WASHINGTON — The Senate voted Thursday to bar foreign terror suspects at the U.S. prison in Guantanamo Bay, Cuba, from filing lawsuits in American courts to challenge their detentions, despite a Supreme Court ruling last year that granted such access.

In a 49-42 vote, senators added the provision by Sen. Lindsey Graham, R-S.C., to a sweeping defense policy bill. Utah senators Orrin Hatch and Bob Bennett both voted for the measure.

Under the provision, Guantanamo Bay detainees would be allowed to appeal their status as an "enemy combatant" one time, to the Circuit Court of Appeals in Washington, D.C. But they would not be able to file petitions known as writs of habeas corpus, which are used to fight unlawful detentions, in that or any other U.S. court.

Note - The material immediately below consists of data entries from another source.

Lemma pad_rows_spec n_kv n_tok val v v1 : Z.of_nat n_tok < 2 ^ 30 →
  opt_len (n_kv * padded n_tok) v → opt_len (n_kv * padded n_tok) v1 →
  written (row_major n_kv) val (span n_tok 0 n_kv) v v1 →
  ∃ v', pad_rows n_kv n_tok (padded n_tok) v1 = Ok v' ∧ filled n_kv n_tok val v v'.
Proof.
  intros Hn Hl Hl1. destruct (padded_spec n_tok Hn) as [Hp _]. set (np := padded n_tok) in *.
  destruct v as [l|], v1 as [l1|]; unfold written, pad_rows; try done; [|by exists None].
  intros (Hlen & Hin & _). pose proof (Hl1 l1 eq_refl) as Hl1'. rewrite bool_decide_true by nia.
  eexists. split; [done|]. unfold filled. fold np. split.
  { rewrite !length_app, length_take, length_replicate, length_drop. nia. }
  intros j i Hj Hi. case_decide as Hjt.
  - rewrite lookup_app_l by (rewrite length_take; nia). rewrite lookup_take_lt by nia.
    apply (Hin (j, i)), elem_of_span. lia.
  - rewrite lookup_app_r; rewrite length_take_le by nia; [|nia].
    rewrite lookup_app_l by (rewrite length_replicate; nia). apply lookup_replicate. split; [done|nia].
Qed.

(** Without rows of padding the mask is complete. *)
Lemma no_pad_filled n_kv n_tok val v v1 : padded n_tok = n_tok →
  written (row_major n_kv) val (span n_tok 0 n_kv) v v1 → filled n_kv n_tok val v v1.
Proof.
  intros Hp. destruct v as [l|], v1 as [l1|]; unfold written, filled; try done.
  intros (Hlen & Hin & _). split; [done|]. intros j i Hj Hi. rewrite decide_True by lia.
  apply (Hin (j, i)), elem_of_span. lia.
Qed.

Lemma pad_filled n_kv n_tok val v v1 : Z.of_nat n_tok < 2 ^ 30 →
  opt_len (n_kv * padded n_tok) v → opt_len (n_kv * padded n_tok) v1 →
  written (row_major n_kv) val (span n_tok 0 n_kv) v v1 →
  ∃ v', (if bool_decide (n_tok < padded n_tok)%nat then pad_rows n_kv n_tok (padded n_tok) v1 else Ok v1) = Ok v' ∧
    filled n_kv n_tok val v v'.
Proof.
  intros Hn Hl Hl1 Hw. pose proof (proj1 (padded_spec n_tok Hn)). case_bool_decide; [by apply pad_rows_spec|].
  exists v1. split; [done|]. apply no_pad_filled; [lia|done].
Qed.

Lemma written_ext idx val w w' v v' : (∀ x, x ∈ w ↔ x ∈ w') → written idx val w v v' → written idx val w' v v'.
Proof.
  intros Hw. destruct v as [l|], v' as [l'|]; unfold written; try done. setoid_rewrite Hw. done.
Qed.

(** *** Masks are filled

    The memory of both masks has a row for every token and for the padding. *)
Definition masks_fit (kv : llama_kv_cache) (b : llama_batch) (m : masks) : Prop :=
  opt_len (Z.to_nat (kv_n kv) * padded (n_tokens b)) (m_data m) ∧
  opt_len (Z.to_nat (kv_n kv) * padded (n_tokens b)) (m_swa m).

Section fill.
Context (p : mask_params) (kv : llama_kv_cache) (b : llama_batch).
Context (Hb : batch_ok (kv_mrope kv) b) (Hn : 0 ≤ kv_n kv ≤ Z.of_nat (length (kv_cells kv))).
Context (Htok : Z.of_nat (n_tokens b) < 2 ^ 30).

Lemma fill_rounds guarded w m : masks_fit kv b m →
  (∀ x, x ∈ w ↔ x ∈ span (n_tokens b) 0 (Z.to_nat (kv_n kv))) →
  ∃ m', fill_pairs (causal_elt guarded p kv b (Z.to_nat (kv_n kv))) w m = Ok m' ∧ masks_fit kv b m' ∧
    written (row_major (Z.to_nat (kv_n kv))) (data_value p kv b) (span (n_tokens b) 0 (Z.to_nat (kv_n kv))) (m_data m) (m_data m') ∧
    written (row_major (Z.to_nat (kv_n kv))) (window_value p kv b) (span (n_tokens b) 0 (Z.to_nat (kv_n kv))) (m_swa m) (m_swa m').
Proof using Hb Hn Htok.
  intros [Hd Hs] Hw. destruct (padded_spec _ Htok) as [Hpad _]. set (n_kv := Z.to_nat (kv_n kv)) in *.
  assert (∀ ji, ji ∈ w → (ji.1 < n_tokens b)%nat ∧ (ji.2 < n_kv)%nat) as Hr.
  { intros [j i]. rewrite Hw, elem_of_span. cbn. lia. }
  destruct (fill_pairs_written (causal_elt guarded p kv b n_kv) (row_major n_kv) (data_value p kv b) (window_value p kv b)
    (n_kv * padded (n_tokens b)) w m) as (m' & Hm' & H1 & H2 & H3 & H4); [|..|done|done|].
  - intros ji m0 Hji. destruct (Hr ji Hji). apply causal_elt_spec; [done|lia|lia].
  - intros ji Hji. destruct (Hr ji Hji). unfold row_major. nia.
  - intros ji ji' Hji Hji'. destruct (Hr ji Hji), (Hr ji' Hji'). by apply row_major_inj.
  - exists m'. split; [done|]. split; [by split|]. split; by eapply written_ext.
Qed.

Lemma pad_masks_spec m m1 : masks_fit kv b m → masks_fit kv b m1 →
  written (row_major (Z.to_nat (kv_n kv))) (data_value p kv b) (span (n_tokens b) 0 (Z.to_nat (kv_n kv))) (m_data m) (m_data m1) →
  written (row_major (Z.to_nat (kv_n kv))) (window_value p kv b) (span (n_tokens b) 0 (Z.to_nat (kv_n kv))) (m_swa m) (m_swa m1) →
  ∃ m', pad_masks (Z.to_nat (kv_n kv)) (n_tokens b) m1 = Ok m' ∧
    filled (Z.to_nat (kv_n kv)) (n_tokens b) (data_value p kv b) (m_data m) (m_data m') ∧
    filled (Z.to_nat (kv_n kv)) (n_tokens b) (window_value p kv b) (m_swa m) (m_swa m').
Proof using Htok.
  intros [Hd Hs] [Hd1 Hs1] Hwd Hws. unfold pad_masks. fold (padded (n_tokens b)).
  destruct (padded_spec _ Htok) as [Hpad _].
  bdec (n_tokens b < padded (n_tokens b))%nat as Hlt.
  - destruct (pad_rows_spec _ _ _ _ _ Htok Hd Hd1 Hwd) as (d' & -> & ?).
    destruct (pad_rows_spec _ _ _ _ _ Htok Hs Hs1 Hws) as (s' & -> & ?). cbn [mbind res_bind mret res_ret]. by eexists.
  - exists m1. split; [done|]. split; apply no_pad_filled; (done || lia).
Qed.

Lemma causal_masks_filled n_thr w m : 0 < n_thr → masks_fit kv b m →
  interleaved (works (n_tokens b) (kv_n kv) n_thr) w →
  ∃ m', set_causal_masks p kv b w m = Ok m' ∧
    filled (Z.to_nat (kv_n kv)) (n_tokens b) (data_value p kv b) (m_data m) (m_data m') ∧
    filled (Z.to_nat (kv_n kv)) (n_tokens b) (window_value p kv b) (m_swa m) (m_swa m').
Proof using Hb Hn Htok.
  intros Hthr Hfit Hw. unfold set_causal_masks.
  assert (∃ m1, (if bool_decide (1024 ≤ kv_n kv) && bool_decide (32 ≤ n_tokens b)%nat
       then fill_pairs (causal_elt true p kv b (Z.to_nat (kv_n kv))) w m
       else fill_pairs (causal_elt false p kv b (Z.to_nat (kv_n kv))) (span (n_tokens b) 0 (Z.to_nat (kv_n kv))) m) = Ok m1 ∧
    masks_fit kv b m1 ∧
    written (row_major (Z.to_nat (kv_n kv))) (data_value p kv b) (span (n_tokens b) 0 (Z.to_nat (kv_n kv))) (m_data m) (m_data m1) ∧
    written (row_major (Z.to_nat (kv_n kv))) (window_value p kv b) (span (n_tokens b) 0 (Z.to_nat (kv_n kv))) (m_swa m) (m_swa m1))
    as (m1 & -> & Hfit1 & Hwd & Hws).
  { destruct (_ && _); apply fill_rounds; [done| |done|done]. intros [j i].
    rewrite (interleaved_elem _ _ Hw), works_cover by lia. rewrite elem_of_span. lia. }
  cbn [mbind res_bind]. by apply (pad_masks_spec m m1).
Qed.
End fill.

"For 200 years, ladies and gentlemen, in the law of armed conflict, no nation has given an enemy combatant, a terrorist, an al-Qaida member the ability to go into every federal court in this United States and sue the people that are fighting the war for us," Graham told his colleagues.

Sen. Jeff Bingaman, D-N.M., said the provision was a major mistake and deserved scrutiny. "It's contrary to the way the court decisions have come down already. It is an extraordinary step for this Congress to be taking," he said.

Democrats indicated they may try to kill or change the provision before the Senate votes on the overall bill next week. Five Democrats sided with 44 Republicans in voting for the provision.

In a separate war matter, the Senate voted 82-9 to require National Intelligence Director John Negroponte to provide the Senate and House intelligence committees with details of any clandestine facilities where the United States holds or has held terrorism suspects.

That was a reaction to a Washington Post story from Nov. 2 that said the CIA has had secret prisons for terror detainees in eight countries, including democracies in Eastern Europe. The Bush administration has refused to confirm whether the prisons exist. The Senate hopes to complete work next week on the overall bill. It already includes provisions barring abusive treatment of foreign prisoners and standardizing interrogation techniques. Those provisions also are in the separate $445 billion military spending bill the Senate passed last month.